Trickbot Attacks Promotional Products Industry

The Network: The end customer of a well-known Managed Services Provider (MSP) who uses Netsurion’s Co-managed SIEM to safeguard their customers.
 
The Expectation: Netsurion’s Co-Managed SIEM services, advanced endpoint protection, and behavior analytics would deliver added protection for the MSPs’ clients.
 
The Catch: Malware processes tttvc.exe and tmp1285.exe were observed on an endpoint connecting to multiple Russian proxy IP addresses. These processes were first-time-seen.
 
The Find: Attackers are targeting firms in the promotional products industry with targeted malware. The virus comes in an email that can purport to be from a customer. For example, the email asks the recipient to click on a link to complete a form related to shipping information.
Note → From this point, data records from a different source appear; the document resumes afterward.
(** * contentful.py: decoding, coercion and link resolution

    A shallow embedding of the Content Delivery API client
    ([contentful/cda/fields.py], [resources.py], [serialization.py],
    [client.py], [utils.py] and [errors.py]).  Python objects with
    identity (resources, the sequences held by entry fields) live in an
    explicit store; raw JSON is a tree; the HTTP client is a parameter. *)

From Stdlib Require Import ZArith Ascii String List Bool Lia.
From stdpp Require Import base list option strings pretty.
Import ListNotations.
Set Warnings "-register-all".
Local Open Scope string_scope.
Local Open Scope Z_scope.

(** ** Exceptions and results *)

Inductive pyexn : Type :=
| KeyError | TypeError | ValueError | AttributeError | OverflowError
| SyntaxError | RecursionError | ConfigError.

Inductive outcome (A : Type) : Type :=
| Ok (a : A)
| Raise (e : pyexn).
Arguments Ok {A} a.
Arguments Raise {A} e.

Definition obind {A B} (m : outcome A) (f : A -> outcome B) : outcome B :=
  match m with
  | Ok a => f a
  | Raise e => Raise e
  end.

Definition raises {A} (m : outcome A) : Prop := exists e, m = Raise e.

(** ** JSON documents

    [JFloat neg d x] is the float that Python prints with decimal digits
    [d] and decimal exponent [x] (the value nearest to [d * 10^x]); the
    keys of a [JDict] are distinct, as in a Python dict.  A string is the
    sequence of its characters, one [ascii] per character: the strings
    covered are those of characters below 256. *)

Inductive json : Type :=
| JNull
| JBool (b : bool)
| JInt (z : Z)
| JFloat (neg : bool) (digits : N) (exp10 : Z)
| JStr (s : string)
| JList (l : list json)
| JDict (d : list (string * json)).

(** ** Dictionaries: insertion-ordered association lists *)

Section Dict.
Context {K V : Type} (eqb : K -> K -> bool).

Fixpoint dict_get (d : list (K * V)) (k : K) : option V :=
  match d with
  | [] => None
  | (k', v) :: d' => if eqb k' k then Some v else dict_get d' k
  end.

(* d[k] = v : an existing key keeps its position *)
Fixpoint dict_set (d : list (K * V)) (k : K) (v : V) : list (K * V) :=
  match d with
  | [] => [(k, v)]
  | (k', v') :: d' =>
      if eqb k' k then (k', v) :: d' else (k', v') :: dict_set d' k v
  end.

Definition dict_values (d : list (K * V)) : list V := map snd d.
Definition dict_keys (d : list (K * V)) : list K := map fst d.
End Dict.

Definition sget {V} (d : list (string * V)) (k : string) : option V :=
  dict_get String.eqb d k.
Definition sset {V} (d : list (string * V)) (k : string) (v : V) :=
  dict_set String.eqb d k v.

(** ** Python built-ins on JSON values *)

(* j[k] for a string key *)
Definition subscript (j : json) (k : string) : outcome json :=
  match j with
  | JDict d => match sget d k with Some v => Ok v | None => Raise KeyError end
  | _ => Raise TypeError
  end.

(* j.get(k) *)
Definition json_get (j : json) (k : string) : outcome json :=
  match j with
  | JDict d => Ok (default JNull (sget d k))
  | _ => Raise AttributeError
  end.

(* j == 'literal' *)
Definition eq_str (j : json) (s : string) : bool :=
  match j with
  | JStr s' => String.eqb s' s
  | _ => false
  end.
Clicking the link, which can come in a PDF, launches the virus.
 
The Fix: Isolate the endpoint from the network as it is communicating with outside bad actors. Reimage the system. 

The Lesson: User education about not clicking on links in email is vital. Watch network traffic to first-time-seen outside destinations. Endpoint Detection and Response (EDR) functionality is needed in addition to traditional signature-based protection. Most of all, 24/7 monitoring by a SOC analyst for out-of-ordinary activity is crucial.